Le Petit Journal est mort, vive le Petit Journal !

Début mai, Yann Barthès annonçait son départ de l’émission la plus regardée de Canal+ en clair : Le Petit Journal. Après une vive réaction de la part des internautes, beaucoup se sont interrogés sur l’avenir de l’émission. Les réactions se sont amplifiées lorsque Canal+ a annoncé l’arrivée de Cyrille Eldin (et non pas Cyril Hanouna, ne pouvant pas être partout à la fois) connu pour ses interventions dans le Supplément et dans Le Grand Journal.
Après plus d’un mois de diffusion, retour sur le non-succès de cette succession.
Relancer la machine après un présentateur de taille
L’annonce de la nouvelle identité du Petit Journal avait déclenché les foudres des internautes. Le 25 août dernier, la photo de Yann Barthès avait été remplacée par celle de Cyrille Eldin sur la page Facebook du Petit Journal. L’avis des internautes ne s’est pas fait attendre et le nombre d’abonnés a dégringolé: 15500 d’abonnés de moins en seulement une heure. Aujourd’hui, on estime une perte de 60 000 abonnés, soit une part d’audience à 45% inférieure à celle de l’an dernier.
À cela s’ajoute une fin particulièrement tragique du Petit Journal de Yann Barthès, avec une intervention de Catherine Deneuve annonçant la fin d’une ère. Difficile de relancer la machine après de tels adieux de la part de Barthès. Ce n’est pas tant l’image de Cyrille Eldin qui est critiquée, mais le départ d’un présentateur plus qu’apprécié ayant fondé l’identité même du Petit Journal.
En effet, Yann Barthès a construit avec son équipe l’essence d’une émission critique, légère, joyeuse et innovante. C’est un personnage qui capte l’attention, alternant entre sous-entendus et plaisanteries fines. Il a su faire ses preuves au sein du groupe Canal+ malgré une position délicate avec son émission dérangeant les politiques. Image qui s’oppose à celle de Cyrille Eldin, connu pour ses bons rapports avec de nombreux politiciens et ses nombreux contacts à l’Assemblée.
Chambouler les codes de l’émission
Bolloré avait annoncé vouloir changer l’orientation de l’émission en adoptant des approches plus douces envers les figures politiques pour mieux saisir la profondeur de leurs idées. Mais l’organisation de l’émission se forme beaucoup plus autour du présentateur et cela s’est ressenti dès le premier soir. Cyrille Eldin nous présente un one man show, imitant le président de la République et enchaînant quelques blagues peu pertinentes sur l’ancien présentateur de l’émission : « Ça me rappelle qu’il faut que j’envoie un petit SMS à Yann Barthès, j’avais oublié. » Eldin précise le contenu, « Yann si tu reviens, j’arrête tout. ». Il n’en faut pas plus pour que le public dénonce son manque de légèreté et que Cyrille Eldin occupe la une des journaux le lendemain.
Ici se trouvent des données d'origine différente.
(** C26: The members of a committee, each on its own machine, whose
    directories hold the same files, under whatever names and in whatever
    order they are listed, load the same messages. Any two of them, whatever
    their keys, states and randomness, that complete the key generation have
    the same hash to submit. For one member, the order makes no difference to
    anything: the output, the hash, the new state and every refusal are the
    same. The exception are directories in which a party has two messages:
    every member refuses those, before anything else. *)
Theorem messages_order_irrelevant (w1 w2 : Files) (entries1 entries entries2 : list (string + string))
    (messages1 : list SignedMessage) :
  Forall2 (same_file w1 w2) entries1 entries → entries ≡ₚ entries2 →
  load_entries entries1 w1 = (Ok messages1, w1) →
  ∃ messages2, load_entries entries2 w2 = (Ok messages2, w2) ∧ messages1 ≡ₚ messages2 ∧
    (∀ keys1 keys2 s1 s2 s1' s2' output1 output2 hash1 hash2,
       process_dkg_messages messages1 keys1 s1 = (Ok (output1, hash1), s1') →
       process_dkg_messages messages2 keys2 s2 = (Ok (output2, hash2), s2') →
       hash1 = hash2) ∧
    ((∀ keys s, process_dkg_messages messages1 keys s = process_dkg_messages messages2 keys s) ∨
     ¬ NoDup (sm_sender <$> messages1) ∧
     ∀ keys s, (∃ e, process_dkg_messages messages1 keys s = (Err e, s)) ∧
               (∃ e, process_dkg_messages messages2 keys s = (Err e, s))).
Proof.
  intros Hsame He H1.
  destruct (load_entries_same_files _ _ _ _ _ _ _ Hsame He H1) as (messages2 & H2 & Hp).
  exists messages2. split; [done|]. split; [done|].
  assert (sm_sender <$> messages1 ≡ₚ sm_sender <$> messages2) as Hs by by rewrite Hp.
  split.
  - intros keys1 keys2 [st1 g1] [st2 g2] [st1' g1'] [st2' g2'] o1 o2 h1 h2 Ho1 Ho2.
    apply process_inv in Ho1 as (Hnd & (b1 & Hb1 & ->) & _).
    apply process_inv in Ho2 as (_ & (b2 & Hb2 & ->) & _).
    rewrite (sort_senders_unique _ _ Hp Hnd), Hb2 in Hb1. by injection Hb1 as ->.
  - unfold process_dkg_messages.
    destruct (decide (NoDup (sm_sender <$> messages1))) as [Hnd|Hnd]; [left|right; split; [done|]];
      intros keys s.
    + assert (NoDup (sm_sender <$> messages2)) as Hnd2 by by rewrite <-Hs.
      rewrite !distinct_senders_NoDup by done.
      rewrite (list_to_set_perm_L _ _ Hs), (sort_senders_unique _ _ Hp Hnd). done.
    + assert (¬ NoDup (sm_sender <$> messages2)) as Hnd2 by by rewrite <-Hs.
      destruct (distinct_senders_spec ∅ messages1) as [(? & _)|[_ [e1 ->]]]; [done|].
      destruct (distinct_senders_spec ∅ messages2) as [(? & _)|[_ [e2 ->]]]; [done|]. eauto.
Qed.

(** C27: An outcome is computed from the messages of distinct parties: of all
    of them, or, in a rotation, of exactly as many continuing members as the
    old committee's threshold, each with the partial key that the old
    committee published for it. Every message was signed, for this committee,
    by the key that its sender registered, and the party that the library
    makes of the member's own encryption key and of the parameters in its
    state accepted every one without a complaint. What this party merges, and
    computes the outcome from, are these messages after those that the state
    says were processed before; a state as it is saved for the member says
    none, and then nothing else takes part. The hash is that of the messages
    sorted by party. *)
Theorem processed_messages_sound (messages : list SignedMessage) (keys : KeysFile)
    (st st' : DkgState) (g g' : Rng) (output : Output) (hash : list byte) :
  process_dkg_messages messages keys (st, g) = (Ok (output, hash), (st', g')) →
  ∃ sorted bytes party g1 processed merged confirmation used,
    messages ≡ₚ sorted ∧ StronglySorted (λ a b, (sm_sender a < sm_sender b)%N) sorted ∧
    bcs_signed_messages sorted = Ok bytes ∧ hash = blake2b256 bytes ∧
    right_messages (ds_config st) messages ∧
    new_advanced (kf_enc_sk keys) (ic_nodes (ds_config st)) (ic_threshold (ds_config st))
      (create_dkg_random_oracle (ic_committee_id (ds_config st))) (ic_my_old_share (ds_config st))
      (ic_old_threshold (ds_config st)) g = (Ok party, g1) ∧
    Forall2 (checked_message (ds_config st) party) sorted processed ∧
    merged = ds_processed_messages st ++ processed ∧
    (ds_processed_messages st = [] → merged = processed) ∧
    merge party merged = Ok (confirmation, used) ∧
    confirmation_complaints confirmation = [] ∧
    completes (ds_config st) party used output ∧
    ds_config st' = ds_config st ∧ ds_output st' = Some output.
Proof.
  intros (Hnd & (bytes & Hb & Hh) & Hv & party & g1 & processed & confirmation & used & Hnew & HF
    & Hmerge & Hc & Ho & Hconf & Hout)%process_inv.
  assert (messages ≡ₚ merge_sort sender_le messages) as Hp
    by (symmetry; apply merge_sort_Permutation).
  exists (merge_sort sender_le messages), bytes, party, g1, processed,
    (ds_processed_messages st ++ processed), confirmation, used. split_and!; try done.
  - apply sorted_strictly; [apply (StronglySorted_merge_sort _)|by rewrite <-Hp].
  - by eapply right_messages_intro.
  - by intros ->.
Qed.
End theory.

(** ** Two parties *)
#[local] Existing Instances Toy.curve ToyChain.sui ToyFiles.encodings ToyFiles.file_system
  ToyDkg.dkg ToyDkg.codecs.

Module TwoParties.
Definition committee_id : Address := [Byte.x07].
Definition keys : KeysFile := mkKeysFile (Byte.x03 : Scalar) (Byte.x03 : G1Element) Byte.x04 Byte.x04.

Definition state : DkgState :=
  mkDkgState (mkInitializedConfig 0 ([(0%N, Byte.x03); (1%N, Byte.x05)] : Nodes) committee_id 2
                (list_to_map [(0%N, Byte.x04); (1%N, Byte.x06)] : gmap N G2Element)
                None None None None None)
    None ∅ [] None None.

(** The files of the directory, and the messages in them. *)
Definition signed (id : N) (share sk : byte) : string :=
  match m ← sign_message committee_id ((id, share) : Message) (sk : Scalar) (() : DLNizk);
        bcs_signed_message m with
  | Ok b => String.string_of_list_byte b
  | _ => ""
  end.

Definition dir : Files :=
  {[ "m/0.json" := signed 0 Byte.x09 Byte.x04; "m/1.json" := signed 1 Byte.x0b Byte.x06;
     "m/notes.txt" := "" ]} : gmap string string.

Definition entries : list (string + string) := [inl "m/0.json"; inl "m/notes.txt"; inl "m/1.json"].
Definition messages : list SignedMessage :=
  match (load_entries entries dir).1 with Ok l => l | _ => [] end.

(** The other party, whose directory has the files under other names. *)
Definition other_keys : KeysFile :=
  mkKeysFile (Byte.x05 : Scalar) (Byte.x05 : G1Element) Byte.x06 Byte.x06.

Definition other_state : DkgState :=
  mkDkgState (mkInitializedConfig 1 ([(0%N, Byte.x03); (1%N, Byte.x05)] : Nodes) committee_id 2
                (list_to_map [(0%N, Byte.x04); (1%N, Byte.x06)] : gmap N G2Element)
                None None None None None)
    None ∅ [] None None.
Ces plaisanteries adressées à Yann Barthès ont finalement incité les téléspectateurs à comparer les deux figures et non à aborder une distance vis-à-vis de ce nouveau format. Le nom de l’émission, Le Petit Journal, influence le téléspectateur qui s’apprête à retrouver le même programme, le même humour. Or, si nous comparons les deux personnages, nous avons d’un côté un Cyrille comédien, très joueur et avec un gestuelle prononcée contre un Yann plus discret, très concis et sûr de lui. Mais, le départ de Yann Barthès accentue davantage les différences entre les deux personnages. Car, même si le présentateur a permis le succès de l’émission, la gloire du Petit Journal est également due aux personnes qui l’entourent (Martin Weil ou Eric et Quentin par exemple). C’est un élément que la plupart des critiques négligent, préférant se focaliser sur l’écart entre les deux présentateurs.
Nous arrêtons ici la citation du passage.